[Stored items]
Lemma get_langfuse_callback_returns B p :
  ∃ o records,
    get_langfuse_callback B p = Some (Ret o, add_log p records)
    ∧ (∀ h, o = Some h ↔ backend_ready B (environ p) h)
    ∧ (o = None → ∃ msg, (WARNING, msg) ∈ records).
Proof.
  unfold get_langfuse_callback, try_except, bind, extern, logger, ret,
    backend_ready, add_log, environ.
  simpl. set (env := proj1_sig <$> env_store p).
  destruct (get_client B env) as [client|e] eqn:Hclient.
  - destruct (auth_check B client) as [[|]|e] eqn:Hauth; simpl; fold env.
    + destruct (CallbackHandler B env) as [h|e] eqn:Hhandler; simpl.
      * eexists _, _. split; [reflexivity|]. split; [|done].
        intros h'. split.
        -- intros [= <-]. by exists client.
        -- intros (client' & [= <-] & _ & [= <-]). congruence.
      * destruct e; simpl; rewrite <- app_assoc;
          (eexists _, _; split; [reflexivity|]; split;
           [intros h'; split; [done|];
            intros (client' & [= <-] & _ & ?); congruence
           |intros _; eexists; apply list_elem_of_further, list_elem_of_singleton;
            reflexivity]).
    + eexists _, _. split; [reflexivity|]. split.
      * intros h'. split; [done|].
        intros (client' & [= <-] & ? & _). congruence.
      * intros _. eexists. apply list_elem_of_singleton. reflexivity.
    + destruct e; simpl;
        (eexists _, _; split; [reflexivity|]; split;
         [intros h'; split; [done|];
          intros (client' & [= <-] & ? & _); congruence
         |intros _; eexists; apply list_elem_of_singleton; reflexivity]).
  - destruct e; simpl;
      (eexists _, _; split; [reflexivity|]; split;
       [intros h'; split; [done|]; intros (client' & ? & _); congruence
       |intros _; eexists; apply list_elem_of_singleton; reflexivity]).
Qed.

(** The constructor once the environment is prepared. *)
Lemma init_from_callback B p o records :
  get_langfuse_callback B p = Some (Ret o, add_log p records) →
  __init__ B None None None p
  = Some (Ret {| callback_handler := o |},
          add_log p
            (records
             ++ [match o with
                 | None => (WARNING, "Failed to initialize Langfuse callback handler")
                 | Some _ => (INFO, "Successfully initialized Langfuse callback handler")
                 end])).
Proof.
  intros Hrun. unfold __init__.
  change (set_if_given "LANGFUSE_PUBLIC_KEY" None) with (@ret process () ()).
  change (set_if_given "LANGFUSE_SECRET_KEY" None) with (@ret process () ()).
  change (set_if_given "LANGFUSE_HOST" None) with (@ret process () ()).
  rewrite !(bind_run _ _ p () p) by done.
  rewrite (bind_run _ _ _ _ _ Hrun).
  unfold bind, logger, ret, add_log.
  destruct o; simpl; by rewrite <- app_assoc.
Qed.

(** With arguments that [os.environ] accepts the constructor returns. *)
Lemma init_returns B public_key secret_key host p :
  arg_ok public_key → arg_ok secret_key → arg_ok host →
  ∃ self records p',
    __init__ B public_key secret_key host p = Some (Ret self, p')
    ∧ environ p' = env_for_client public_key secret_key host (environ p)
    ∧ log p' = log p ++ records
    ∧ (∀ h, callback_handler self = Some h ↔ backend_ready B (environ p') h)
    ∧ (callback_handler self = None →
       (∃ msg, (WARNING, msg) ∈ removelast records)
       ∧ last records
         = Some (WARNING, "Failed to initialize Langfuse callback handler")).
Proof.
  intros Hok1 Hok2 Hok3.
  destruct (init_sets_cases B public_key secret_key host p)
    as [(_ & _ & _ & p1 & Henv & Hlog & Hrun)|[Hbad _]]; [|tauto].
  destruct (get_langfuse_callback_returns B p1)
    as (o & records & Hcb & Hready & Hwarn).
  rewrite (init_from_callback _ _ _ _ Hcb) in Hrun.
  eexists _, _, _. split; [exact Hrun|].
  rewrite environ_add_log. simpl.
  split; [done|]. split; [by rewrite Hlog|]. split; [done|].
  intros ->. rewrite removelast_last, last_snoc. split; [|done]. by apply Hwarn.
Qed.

## Description of the task
Determine the number of lines above that include the word "Some"; the reply is that number only.

## Response to the exercise
8